Jenny Gerhardt, Theodore Dreiser

Novela del escritor norteamericano Theodore Dreiser (1871-1945), publicada en 1911. En Columbus, pequeña ciudad, en 1880, de Ohío, una pobre joven, Jenny Gerhardt, hija mayor de una familia numerosa, conoce por motivos de trabajo al senador Brander, hombre rico e importante, el cual, atraído por su belleza y dulzura, primeramente se interesa de una manera paternal ayudando a su familia, pero acaba enamorándose de ella y seduciéndola, aunque decididamente resuelto a casarse con ella. Pero el senador muere repentina­mente, y Jenny tiene que soportar las con­secuencias de su momento de debilidad.

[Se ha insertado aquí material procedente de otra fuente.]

(* ===== verification/Server.v ===== *)
(** * The MCP server (crates/bazel-mcp-server/src/handler.rs)

    The three tools and the task methods, on top of the invocation service
    ([Service.v]), inspection ([Inspection.v]), the encoded results
    ([Response.v]) and the task snapshots ([Tasks.v]).  Which requests become
    tasks depends on the negotiated protocol and on the configured policy.

    A handler is a computation of the service monad; its value is [None] where
    the server never answers (a result that cannot be fitted, or a wait that does
    not end within the steps the environment takes). *)

From S2P Require Import Prelude Collections Types Policy Record Cursor Index Store Listing Scheduler QueryPaging Redaction Diagnostics Extension Reduction Text Runner Sanitize Outcome Evidence Inspection Response Tasks Execution Service.
#[global] Open Scope Z_scope.

(** ** Errors and parameters *)

Inductive ErrorData : Type :=
| MethodNotFound (message : string)
| InvalidParams (message : string)
| InternalErrorData (message : string)
| MissingCapability.

Record RunParams : Type := MkRunParams {
  param_workspace : string;
  param_startup_args : list string;
  param_command : string;
  param_args : list string;
  param_target : option string;
  param_program_args : list string;
  param_timeout_seconds : option Z;
}.

(** [RunParams::into_request], with the identity and the time the new request
    gets. *)
Definition into_request (id : InvocationId) (now : Z) (p : RunParams) : InvocationRequest :=
  MkRequest id (param_workspace p) (param_startup_args p) (command_from_str (param_command p)) (param_args p)
    (param_target p) (param_program_args p) ((fun seconds => Z.min (seconds * 1000) u64_max) <$> param_timeout_seconds p)
    ∅ now.

Record InspectParams : Type := MkInspectParams {
  param_invocation_id : option string;
  param_inspect_workspace : option string;
  param_state : option string;
  param_inspect_command : option string;
  param_view : string;
  param_filter : option string;
  param_limit : option Z;
  param_max_bytes : option Z;
  param_cursor : option string;
}.

Record CancelParams : Type := MkCancelParams { param_cancel_id : string; param_reason : option string }.

Definition parse_inspect_state (value : string) : result string InvocationState :=
  match find_map (fun st => if bool_decide (value = state_as_str st) then Some st else None)
          [Queued; Starting; Running; Succeeded; Failed; Cancelled; TimedOut; Interrupted] with
  | Some st => Ok st
  | None => Err ("unsupported invocation state: " +:+ value)
  end.

(** [clamp] with ordered bounds. *)
Definition clamp_to (x lo hi : Z) : Z := Z.max lo (Z.min x hi).
Definition inspect_visible_budget (requested : option Z) : Z := clamp_to (default (8 * 1024) requested) 512 (8 * 1024).
Record Meets (expected : CaseExpectation) (actual : CaseObservation) : Prop := MkMeets {
  meets_state : observed_state actual = expected_state expected;
  meets_exit : asked (expected_exit_code expected) (fun code => observed_exit_code actual = Some code);
  meets_headline : asked (headline_equals expected) (fun h => observed_headline actual = h);
  meets_fragment : asked (headline_contains expected) (fun f => includes (observed_headline actual) f);
  meets_hint : asked (expected_inspect_hint expected) (fun h => observed_hint actual = Some h);
  meets_bytes : visible_bytes actual ≤ max_visible_bytes expected;
  meets_count : (length (observed_diagnostics actual) ≤ max_diagnostics expected)%nat;
  meets_diagnostics : Forall (fun e => Reported e (observed_diagnostics actual)) (expected_diagnostics expected);
  meets_artifacts : Forall (fun e => ∃ a, a ∈ observed_artifacts actual ∧ Listed e a) (expected_artifacts expected);
  absent_messages : ∀ t d, t ∈ absent_message_contains (absent expected) → d ∈ observed_diagnostics actual → ¬ includes (message d) t;
  absent_paths : ∀ t d l, t ∈ absent_path_contains (absent expected) → d ∈ observed_diagnostics actual →
    location d = Some l → ¬ includes (location_path l) t;
  absent_targets : ∀ t d target, t ∈ absent_target_contains (absent expected) → d ∈ observed_diagnostics actual →
    diagnostic_target d = Some target → ¬ includes target t;
  absent_uris : ∀ t a, t ∈ absent_artifact_uri_contains (absent expected) → a ∈ observed_artifacts actual → ¬ includes (uri a) t;
  absent_raw : ∀ t, t ∈ absent_raw_contains (absent expected) → ¬ includes (raw_text actual) t;
}.

Lemma verdict_Ok fs : verdict fs = Ok tt ↔ fs = [].
Proof. unfold verdict. case_bool_decide; destruct fs; naive_solver. Qed.
Lemma failing_nil b f : failing b f = [] ↔ b = false.
Proof. by destruct b. Qed.
Lemma bind_nil {A B} (f : A → list B) l : l ≫= f = [] ↔ Forall (fun x => f x = []) l.
Proof.
  induction l as [|x l IH]; [by split|]. rewrite Forall_cons, <- IH. cbn [mbind list_bind]. apply app_nil.
Qed.
Lemma existsb_true {A} (f : A → bool) (P : A → Prop) l : (∀ x, f x = true ↔ P x) →
  existsb f l = true ↔ ∃ x, x ∈ l ∧ P x.
Proof.
  intros Hf. rewrite existsb_exists. by setoid_rewrite <- list_elem_of_In; setoid_rewrite Hf.
Qed.
(** * Redux: a shallow embedding of the store engine and its helpers

    The development follows the layout of the sources:
    - [JS]              the fragment of the JavaScript data model the code relies on
    - [IsPlainObject]   src/utils/isPlainObject.js
    - [Compose]         src/compose.js
    - [ActionTypes]     src/utils/actionTypes.js
    - [CombineReducers] src/combineReducers.js
    - [CreateStore]     src/createStore.js
    - [Observable]      src/createStore.js, the observable adapter
    - [BindActionCreators] src/bindActionCreators.js
    - [ApplyMiddleware] src/applyMiddleware.js *)

From Stdlib Require Import String Ascii List Bool Arith NArith Lia.
From Stdlib Require Import Sorting.Sorted.
From Stdlib Require Import Floats.PrimFloat Floats.SpecFloat Floats.FloatOps.
From Stdlib Require Floats.FloatAxioms.
From stdpp Require Import base option list strings.

Local Open Scope string_scope.
Local Open Scope list_scope.
Local Set Warnings "-register-all".

(** ** The JavaScript values the library manipulates *)

Module JS.

(** Objects are immutable records carrying the identity the runtime gave
    them when they were created: Redux never updates a state or an action in
    place, it only compares them by reference.  A function is an object with
    a call slot; its behaviour is looked up by identity where it is called.
    The prototype slot holds [null] ([None]) or an object, so every
    prototype chain is finite, as it is in the runtime.  The property list
    holds the properties [Object.keys] lists, in its order: data properties
    that were assigned, and can be again.  Of the properties that are not
    listed, the embedding knows the members of [Object.prototype], and that
    a function has a [name] and a [length] that cannot be assigned; it
    does not know what these two hold, nor the unlisted properties of
    other builtin objects. *)
Inductive value : Type :=
| VUndefined
| VNull
| VBool (b : bool)
| VNumber (x : float)
| VString (s : string)
| VObject (o : object)
with object : Type :=
| Obj (id : nat) (callable : bool) (proto : option object)
      (props : list (string * value)).

Definition obj_id (o : object) : nat := let 'Obj i _ _ _ := o in i.
Definition obj_callable (o : object) : bool := let 'Obj _ c _ _ := o in c.
Definition obj_proto (o : object) : option object := let 'Obj _ _ p _ := o in p.
Definition obj_props (o : object) : list (string * value) :=
  let 'Obj _ _ _ ps := o in ps.

(** What a call produces: a value, or the exception it raised. *)
Inductive exn : Type :=
| Error (message : string)
| TypeError (message : string)
| Thrown (v : value).

Inductive result (A : Type) : Type :=
| Ok (a : A)
| Throw (e : exn).
Arguments Ok {A} a.
Arguments Throw {A} e.

#[export] Instance result_ret : MRet result := fun A a => Ok a.
#[export] Instance result_bind : MBind result := fun A B f r =>
  match r with
  | Ok a => f a
  | Throw e => Throw e
  end.

(** [typeof v] *)
Definition typeof (v : value) : string :=
  match v with
  | VUndefined => "undefined"
  | VNull => "object"
  | VBool _ => "boolean"
  | VNumber _ => "number"
  | VString _ => "string"
  | VObject o => if obj_callable o then "function" else "object"
  end.

(** [a === b]: numbers by IEEE equality (so [NaN !== NaN]), objects by
    identity. *)
Definition strict_eq (a b : value) : bool :=
  match a, b with
  | VUndefined, VUndefined => true
  | VNull, VNull => true
  | VBool x, VBool y => Bool.eqb x y
  | VNumber x, VNumber y => PrimFloat.eqb x y
  | VString x, VString y => String.eqb x y
  | VObject x, VObject y => Nat.eqb (obj_id x) (obj_id y)
  | _, _ => false
  end.

(** [typeof v === 'undefined'] *)
Definition is_undefined (v : value) : bool :=
  String.eqb (typeof v) "undefined".

(** [typeof v === 'function'] *)
Definition is_function (v : value) : bool :=
  String.eqb (typeof v) "function".

(** ToBoolean, as [&&], [||] and [if] apply it. *)
Definition truthy (v : value) : bool :=
  match v with
  | VUndefined | VNull => false
  | VBool b => b
  | VNumber x => negb (PrimFloat.eqb x PrimFloat.zero || PrimFloat.is_nan x)
  | VString s => negb (String.eqb s "")
  | VObject _ => true
  end.

(** [Object.getPrototypeOf(o)] for an object [o]. *)
Definition getPrototypeOf (o : object) : value :=
  match obj_proto o with
  | None => VNull
  | Some p => VObject p
  end.

(** Own data property lookup. *)
Fixpoint assoc {A : Type} (key : string) (ps : list (string * A)) : option A :=
  match ps with
  | [] => None
  | (k, v) :: rest => if String.eqb k key then Some v else assoc key rest
  end.

(** [Object.keys(o)] for an object [o]. *)
Definition keys (o : object) : list string := map fst (obj_props o).

(** *** The order of the keys

    [Object.keys] and [for ... in] list the own keys that are array
    indices first, in ascending order, and then the other keys in the order
    they were added.  An array index is the canonical decimal numeral of an
    integer below 2^32 - 1. *)
Definition digit (c : ascii) : option N :=
  let n := N_of_ascii c in
  if (48 <=? n)%N && (n <=? 57)%N then Some (n - 48)%N else None.

Fixpoint numeral (s : string) (acc : N) : option N :=
  match s with
  | EmptyString => Some acc
  | String c rest =>
      match digit c with
      | Some d => numeral rest (10 * acc + d)%N
      | None => None
      end
  end.

Definition array_index (key : string) : option N :=
  match key with
  | EmptyString => None
  | String c rest =>
      if Ascii.eqb c "0" then
        match rest with EmptyString => Some 0%N | _ => None end
      else
        match numeral key 0 with
        | Some n => if (n <? 4294967295)%N then Some n else None
        | None => None
        end
  end.

Definition is_index (key : string) : bool :=
  match array_index key with
  | Some _ => true
  | None => false
  end.

(** [key], added after [k], is listed before it. *)
Definition precedes (key k : string) : bool :=
  match array_index key, array_index k with
  | Some i, Some j => (i <? j)%N
  | Some _, None => true
  | None, _ => false
  end.

(** A list of keys in the order the runtime lists them. *)
Definition key_order (ks : list string) : Prop :=
  StronglySorted (fun a b => precedes b a = false) ks.

(** A new property takes its place in the order of the keys. *)
Fixpoint define_key {A : Type} (key : string) (v : A) (ps : list (string * A))
  : list (string * A) :=
  match ps with
  | [] => [(key, v)]
  | (k, w) :: rest =>
      if precedes key k then (key, v) :: (k, w) :: rest
      else (k, w) :: define_key key v rest
  end.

Expulsada por su padre, un viejo alemán religioso y fanático, se dirige a Cleveland donde, después del nacimiento de su hijita Vesta, entra a servir en una casa señorial. Allí conoce a un hombre de treinta y seis años, Lester Kane, vigoroso, rico, audaz, que ve en ella a la única mujer capaz de satisfacer plenamente todas las exigencias de su naturaleza. Después de una breve re­sistencia, Jenny se entrega, una vez más, porque no ha sido creada para la lucha sino para la ternura. Durante varios años en Cleveland, en Chicago, en Nueva York, los dos viven juntos perfectamente felices; pero cuando la familia de Lester se entera de es­tas relaciones, utiliza, para romperlas, toda clase de medios sentimentales y financieros; hasta que, asqueado y cansado, empujado por la propia Jenny que no quiere verle sacrificado por amor suyo, Lester acaba abandonándola y casándose con una mujer de su mundo, antigua amiga de infancia. Pero en el fondo es siempre a Jenny a quien ama: es a ella a la que llama en su lecho de muerte; y ella acude devotamente a darle la paz, en la sombra, como siempre. «Eres la única mujer a quien he amado», le dice; y con el viático de estas palabras Jenny se queda sola en el mundo (su ma­dre y su padre han muerto, los hermanos se han dispersado por el mundo, ha perdido también a la pequeña Vesta) para afrontar una melancólica vida de recuerdos y de fide­lidad.

En esta novela de juventud, publi­cada en un momento de puritanismo exa­cerbado, Dreiser, máximo exponente de la escuela realista de Chicago, opone a la vi­sión moralista de un mundo dominado por el drama entre el bien y el mal, la simple franqueza de un ingenuo realismo. Esco­giendo conscientemente temas hasta enton­ces prohibidos, tales como el amor y la maternidad fuera del matrimonio, intenta poner de relieve, bajo los velos impuestos, las realidades más elementales. Pero por en­cima del intento polémico, se alza la figura de Jenny, «criatura nacida para la herencia de la carne», viva en su tierna flaqueza, todo ella hecha de bondad v piedad.